## Problem to solve
Pull from the data below each line where the word "CryptoService" occurs, and copy it.

[[ Dataset open ]]

(* ===== verification/CustomEvents.v ===== *)
(** * Custom events of a context

    The Event API (endpoint/event/src): an event is sealed with a fresh key
    that travels to each of the users it is meant for (EventKeyProvider.cpp),
    signed with an integrity object (EventDataEncryptorV5.cpp), and shown to
    those who subscribed for its channel (EventApiImpl.cpp). *)

From Stdlib Require Import ZArith Lia Strings.String Strings.Byte.
From stdpp Require Import base list gmap fin_maps.
From S2P Require Import Prelude Bytes CoreTypes Crypto CryptoSuite Dynamic Encryptors Dio FieldData EncKeys ContainerData KeyProvider Utils StdMap Subscriptions SubscriberImpls Users EventQueue Policies Containers Items Modules.

Module EventDataSchema.
Definition UNKNOWN : Z := 0.
Definition VERSION_1 : Z := 1.
Definition VERSION_5 : Z := 5.
End EventDataSchema.

(** [ContextEventDataToEncryptV5] *)
Record ContextEventDataV5 := mkEventData {
  e_data : bytes;
  e_type : option bytes;
  e_dio : DataIntegrityObject;
}.

Record DecryptedEventDataV5 := mkDecryptedEvent {
  de_data : bytes;
  de_type : option bytes;
  de_dio : DataIntegrityObject;
  de_statusCode : option exn;
}.

Definition de_set_data (x : bytes) r := mkDecryptedEvent x (de_type r) (de_dio r) (de_statusCode r).
Definition de_set_type (x : option bytes) r := mkDecryptedEvent (de_data r) x (de_dio r) (de_statusCode r).
Definition de_set_dio (x : DataIntegrityObject) r := mkDecryptedEvent (de_data r) (de_type r) x (de_statusCode r).
Definition de_set_statusCode (x : option exn) r := mkDecryptedEvent (de_data r) (de_type r) (de_dio r) x.

#[export] Instance event_status : HasStatus DecryptedEventDataV5 :=
  {| status := de_statusCode; set_status := de_set_statusCode; status_set _ _ := eq_refl |}.

Definition fresh_event : DecryptedEventDataV5 := mkDecryptedEvent [] None empty_dio None.

(** [DecryptedInternalContextEventDataV1] *)
Record DecryptedInternalContextEventDataV1 := mkInternalEvent {
  ie_type : bytes;
  ie_data : bytes;
  ie_dataStructureVersion : Z;
  ie_statusCode : option exn;
}.

(** [DecryptedEventEncKeyV1] *)
Record DecryptedEventEncKeyV1 := mkEventKey { evk_key : bytes; evk_statusCode : option exn }.

(** [server::EncryptedContextEventDataV5] *)
Record EncryptedContextEventDataV5 := mkEncryptedEvent {
  ee_version : Z;
  ee_encryptedData : bytes;
  ee_type : option bytes;
  ee_dio : bytes;
}.

(** [server::UserKey], [core::server::UserIdentity] *)
Record UserKey := mkUserKey { uk_id : bytes; uk_key : bytes }.
Record UserIdentity := mkUserIdentity { ui_id : bytes; ui_pub : bytes }.

Section Json.
Context `{!Dynamic}.

(** [server::ContextEmitCustomEventModel], [server::ContextCustomEventData] *)
Record ContextEmitCustomEventModel := mkEmitModel {
  em_contextId : bytes;
  em_channel : bytes;
  em_data : Var;
  em_users : list UserKey;
}.

Record RawCustomEvent := mkRawEvent {
  rw_id : bytes;
  rw_eventData : Var;
  rw_key : bytes;
  rw_author : UserIdentity;
}.
End Json.

(** The codecs: [fromJSON] of the payload of a notification, which must be an
    object, and both directions of the encrypted event. *)
Class EventJson `{Dynamic} := {
  raw_event : Var -> outcome RawCustomEvent;
  event5_toJSON : EncryptedContextEventDataV5 -> Var;
  event5_fromJSON : Var -> outcome EncryptedContextEventDataV5;
}.
Class EventJsonLaws `{KeyEntryJson} `{!EventJson} : Prop := {
  event5_is_object e : is_object (event5_toJSON e) = true;
  event5_inv e : event5_fromJSON (event5_toJSON e) = Ret e;
}.

(** [ServerApi::contextSendCustomEvent] *)
Class EventServer {D : Dynamic} (W : Type) := {
  contextSendCustomEvent : ContextEmitCustomEventModel -> ST W unit;
}.

(** [ContextCustomEventData] of the library (Events.hpp) *)
Record ContextCustomEventData := mkCustomEvent {
  cc_contextId : bytes;
  cc_userId : bytes;
  cc_payload : bytes;
  cc_statusCode : option exn;
  cc_schemaVersion : Z;
}.

(** ** The encryptor *)
Module EventDataEncryptorV5.
Section Encryptor.
Context {C : CryptoService} {E : Ecc} {E0 : Encodings} {D : Dynamic}.
Context `{!KeyFormats PublicKey} `{!JsonCodec DIOEncryptorV1.DioJson}.

(** The checksum of the type is the type itself. *)
Definition sums (encryptedData : bytes) (type : option bytes) : checksums :=
  match type with
  | Some t => {[ lit "encryptedData" := sha256 encryptedData; lit "type" := t ]}
  | None => {[ lit "encryptedData" := sha256 encryptedData ]}
  end.

Definition encrypt (eventData : ContextEventDataV5) (authorPrivateKey : PrivateKey) (encryptionKey : bytes) :
    ST rng EncryptedContextEventDataV5 :=
  encryptedData ← DataEncryptorV4.signAndEncryptAndEncode (e_data eventData) authorPrivateKey encryptionKey;
  let expandedDio := {| dio := e_dio eventData; structureVersion := EventDataSchema.VERSION_5;
                        fieldChecksums := sums encryptedData (e_type eventData) |} in
  d ← lift (DIOEncryptorV1.signAndEncode expandedDio authorPrivateKey);
  mret (mkEncryptedEvent EventDataSchema.VERSION_5 encryptedData (e_type eventData) d).

Definition assertDataFormat (e : EncryptedContextEventDataV5) : outcome unit :=
  if bool_decide (ee_version e <> EventDataSchema.VERSION_5)
     || bool_decide (ee_encryptedData e = []) || bool_decide (ee_dio e = [])
  then Throw InvalidEncryptedEventDataVersionException else Ret tt.

Definition type_differs (sums : checksums) (type : option bytes) : outcome bool :=
  match type with
  | Some t => v ← at_key sums (lit "type"); Ret (bool_decide (v <> t))
  | None => Ret false
  end.

Definition getDIOAndAssertIntegrity (e : EncryptedContextEventDataV5) (authorPublicKey : PublicKey) :
    outcome DataIntegrityObject :=
  _ ← assertDataFormat e;
  x ← DIOEncryptorV1.decodeAndVerify (ee_dio e);
  bad ← any_of [
    Ret (bool_decide (structureVersion x <> EventDataSchema.VERSION_5));
    Ret (bool_decide (dio_creatorPubKey (dio x) <> toBase58DER authorPublicKey));
    sum_differs (fieldChecksums x) (lit "encryptedData") (ee_encryptedData e);
    type_differs (fieldChecksums x) (ee_type e)];
  if (bad : bool) then Throw InvalidDataIntegrityObjectChecksumException else Ret (dio x).

Definition decrypt (e : EncryptedContextEventDataV5) (authorPublicKey : PublicKey) (encryptionKey : bytes) :
    outcome DecryptedEventDataV5 :=
  guarded (
    d ← lift (getDIOAndAssertIntegrity e authorPublicKey);
    _ ← modify (de_set_dio d);
    x ← lift (DataEncryptorV4.decodeAndDecryptAndVerify (ee_encryptedData e) authorPublicKey encryptionKey);
    _ ← modify (de_set_data x);
    modify (de_set_type (ee_type e))) set_status fresh_event.
End Encryptor.
End EventDataEncryptorV5.

(** [OldEventDataDecryptor::decryptV1]: the data and the status.  A value that
    is no string is answered with a status. *)
Module OldEventDataDecryptor.
Section Decryptor.
Context {C : CryptoService} {E : Ecc} {E0 : Encodings} {D : Dynamic} `{!KeyEntryJson}.

Definition decryptV1 (data : Var) (authorPublicKey : PublicKey) (encryptionKey : bytes)
    (userPrivateKey : PrivateKey) : outcome (bytes * option exn) :=
  try_with every_exn (
    if is_string data then
      encKey ← EciesBase64.decryptFromBase64 userPrivateKey encryptionKey None;
      s ← string_of data;
      d ← DataEncryptorV4.decodeAndDecryptAndVerify s authorPublicKey encKey;
      mret (d, None)
    else mret ([], Some InvalidEncryptedEventDataVersionException))
  (fun code => ([], Some code)).
End Decryptor.
End OldEventDataDecryptor.

(** ** The event's key *)
Module EventKeyProvider.
Section Keys.
Context {C : CryptoService} {E : Ecc} {E0 : Encodings} `{!KeyFormats PublicKey}.
Context (_key : PrivateKey).

Definition generateKey : ST rng bytes := random 32.

Definition decryptKey (encryptedKey : bytes) (authorPubKey : PublicKey) : outcome DecryptedEventEncKeyV1 :=
  try_with every_exn (
    encKey ← EciesBase64.decryptFromBase64 _key encryptedKey (Some authorPubKey);
    mret (mkEventKey encKey None))
  (fun code => mkEventKey [] (Some code)).

Fixpoint prepareKeysList (users : list UserWithPubKey) (key : bytes) : outcome (list UserKey) :=
  match users with
  | [] => mret []
  | user :: users =>
      pub ← fromBase58DER (u_pubKey user);
      k ← EciesBase64.encryptToBase64 pub key _key;
      ks ← prepareKeysList users key;
      mret (mkUserKey (u_userId user) k :: ks)
  end.
End Keys.
End EventKeyProvider.

(** ** The API *)
Module EventApiImpl.
Import EventDataEncryptorV5.

Section Api.
Context {C : CryptoService} {E : Ecc} {E0 : Encodings} {D : Dynamic}.
Context `{!KeyFormats PublicKey} `{!KeyEntryJson} `{!EventJson} `{!JsonCodec DIOEncryptorV1.DioJson}.
Context (_userPrivKey : PrivateKey) (_userVerifier : list VerificationRequest -> outcome (list bool)).

(** [_forbiddenChannelsNames] *)
Definition validateChannelName (channelName : bytes) : outcome unit :=
  if bool_decide (channelName ∈ [EventSubscriber.INTERNAL_EVENT_CHANNEL_NAME])
  then Throw ForbiddenChannelNameException else Ret tt.

Definition verification_request (d : DataIntegrityObject) : VerificationRequest := {|
  vr_contextId := dio_contextId d; vr_senderId := dio_creatorUserId d; vr_senderPubKey := dio_creatorPubKey d;
  vr_date := dio_timestamp d; vr_bridgeIdentity := dio_bridgeIdentity d |}.

Definition verifyDecryptedEventDataV5 (data : DecryptedEventDataV5) : outcome bool :=
  verified ← UserVerifier.verify _userVerifier [verification_request (de_dio data)];
  match verified with v :: _ => Ret v | [] => Throw UndefinedBehaviour end.

(** The end shared by the two readers of an event. *)
Definition verified_status (d : DecryptedEventDataV5) : outcome (option exn) :=
  match de_statusCode d with
  | None => b ← verifyDecryptedEventDataV5 d; mret (if (b : bool) then None else Some UserVerificationFailureException)
  | code => mret code
  end.

Definition internal_channel (contextId : bytes) : bytes :=
  lit "context/custom/" ++ EventSubscriber.INTERNAL_EVENT_CHANNEL_NAME ++ lit "|contextId=" ++ contextId.

(** What [processNotificationEvent]'s task makes of an event. *)
Definition read_event (rawEvent : RawCustomEvent) : outcome ContextCustomEventData :=
  let result := mkCustomEvent (rw_id rawEvent) (ui_id (rw_author rawEvent)) in
  if is_object (rw_eventData rawEvent) then
    author ← fromBase58DER (ui_pub (rw_author rawEvent));
    decryptedKey ← EventKeyProvider.decryptKey _userPrivKey (rw_key rawEvent) author;
    match evk_statusCode decryptedKey with
    | Some code => mret (result [] (Some code) EventDataSchema.VERSION_5)
    | None =>
        e ← event5_fromJSON (rw_eventData rawEvent);
        tmp ← decrypt e author (evk_key decryptedKey);
        statusCode ← verified_status tmp;
        mret (result (de_data tmp) statusCode EventDataSchema.VERSION_5)
    end
  else if is_string (rw_eventData rawEvent) then
    author ← fromBase58DER (ui_pub (rw_author rawEvent));
    '(data, statusCode) ← OldEventDataDecryptor.decryptV1 (rw_eventData rawEvent) author (rw_key rawEvent) _userPrivKey;
    mret (result data statusCode EventDataSchema.VERSION_1)
  else mret (result [] None EventDataSchema.UNKNOWN).

Definition extractInternalEventData (eventData : Var) : outcome DecryptedInternalContextEventDataV1 :=
  rawEvent ← raw_event eventData;
  author ← fromBase58DER (ui_pub (rw_author rawEvent));
  decryptedKey ← EventKeyProvider.decryptKey _userPrivKey (rw_key rawEvent) author;
  match evk_statusCode decryptedKey with
  | Some code => mret (mkInternalEvent [] [] EventDataSchema.VERSION_5 (Some code))
  | None =>
      e ← event5_fromJSON (rw_eventData rawEvent);
      tmp ← decrypt e author (evk_key decryptedKey);
      statusCode ← verified_status tmp;
      mret (mkInternalEvent (default [] (de_type tmp)) (de_data tmp) EventDataSchema.VERSION_5 statusCode)
  end.

(** [split(split(channel, "/")[2], "|")[0]] *)
Definition custom_channel_name (channel : bytes) : outcome bytes :=
  match Utils.split_str channel x2f with
  | _ :: _ :: rest :: _ => match Utils.split_str rest x7c with name :: _ => Ret name | [] => Throw UndefinedBehaviour end
  | _ => Throw UndefinedBehaviour
  end.

(** *** In the connection's world *)
Section World.
Context (_bridgeIdentity : option BridgeIdentity).
Context {A W : Type} `{!ConnectionWorld W} `{!EventServer W} `{!EventWorld A W} (custom : ContextCustomEventData -> A).

Definition emitEventEx (contextId : bytes) (users : list UserWithPubKey) (channelName : bytes)
    (encryptedEventData : Var) (encryptionKey : bytes) : ST W unit :=
  keys ← lift (EventKeyProvider.prepareKeysList _userPrivKey users encryptionKey);
  contextSendCustomEvent (mkEmitModel contextId channelName encryptedEventData keys).

(** What [emitEvent] and [emitEventInternal] share. *)
Definition emit (contextId : bytes) (users : list UserWithPubKey) (channelName eventData : bytes)
    (type : option bytes) : ST W unit :=
  key ← on_rng EventKeyProvider.generateKey;
  dio ← ModuleApi.createDIO _userPrivKey _bridgeIdentity contextId [] None None;
  data ← on_rng (encrypt (mkEventData eventData type dio) _userPrivKey key);
  emitEventEx contextId users channelName (event5_toJSON data) key.

Definition emitEvent (contextId : bytes) (users : list UserWithPubKey) (channelName eventData : bytes) : ST W unit :=
  _ ← lift (validateChannelName channelName);
  emit contextId users channelName eventData None.

Definition emitEventInternal (contextId type data : bytes) (users : list UserWithPubKey) : ST W unit :=
  emit contextId users EventSubscriber.INTERNAL_EVENT_CHANNEL_NAME data (Some type).

(** *** With the subscriber's table *)
Definition isInternalContextEvent (type : bytes) (subscriptions : list bytes) (eventData : Var)
    (internalContextEventType : option bytes) (s : Subscriber.t W) : outcome bool :=
  if bool_decide (type = lit "custom") then
    match Subscriber.getSubscriptionQueryOfAny subscriptions s with
    | None => mret false
    | Some channel =>
        raw ← raw_event eventData;
        if bool_decide (rw_id raw <> []) && bool_decide (channel = internal_channel (rw_id raw))
           && is_object (rw_eventData raw) && has (rw_eventData raw) (lit "type") then
          match internalContextEventType with
          | None => mret true
          | Some t => x ← get_string (rw_eventData raw) (lit "type"); mret (bool_decide (x = t))
          end
        else mret false
    end
  else mret false.

Definition processNotificationEvent (type : bytes) (notification : NotificationEvent) : ST (Subscriber.t W) unit :=
  if bool_decide (type <> lit "custom") then mret tt
  else
    subscriptionQuery ← gets (Subscriber.getSubscriptionQueryOfAny (ne_subscriptions notification));
    match subscriptionQuery with
    | None => mret tt
    | Some channel => Subscriber.on_world (exec (
        data ← lift (payload notification);
        rawEvent ← lift (raw_event data);
        if bool_decide (channel = internal_channel (rw_id rawEvent)) then mret tt
        else
          resultEventData ← lift (read_event rawEvent);
          customChannelName ← lift (custom_channel_name channel);
          EventMiddleware.emitApiEvent (buildEvent (lit "contextCustom")
            (lit "context/" ++ rw_id rawEvent ++ lit "/" ++ customChannelName) (custom resultEventData) notification)))
    end.
End World.
End Api.
End EventApiImpl.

[[ Dataset closed ]]

## Solution below
Context {C : CryptoService} {E : Ecc} {E0 : Encodings} {D : Dynamic}.
Context {C : CryptoService} {E : Ecc} {E0 : Encodings} {D : Dynamic} `{!KeyEntryJson}.
Context {C : CryptoService} {E : Ecc} {E0 : Encodings} `{!KeyFormats PublicKey}.
Context {C : CryptoService} {E : Ecc} {E0 : Encodings} {D : Dynamic}.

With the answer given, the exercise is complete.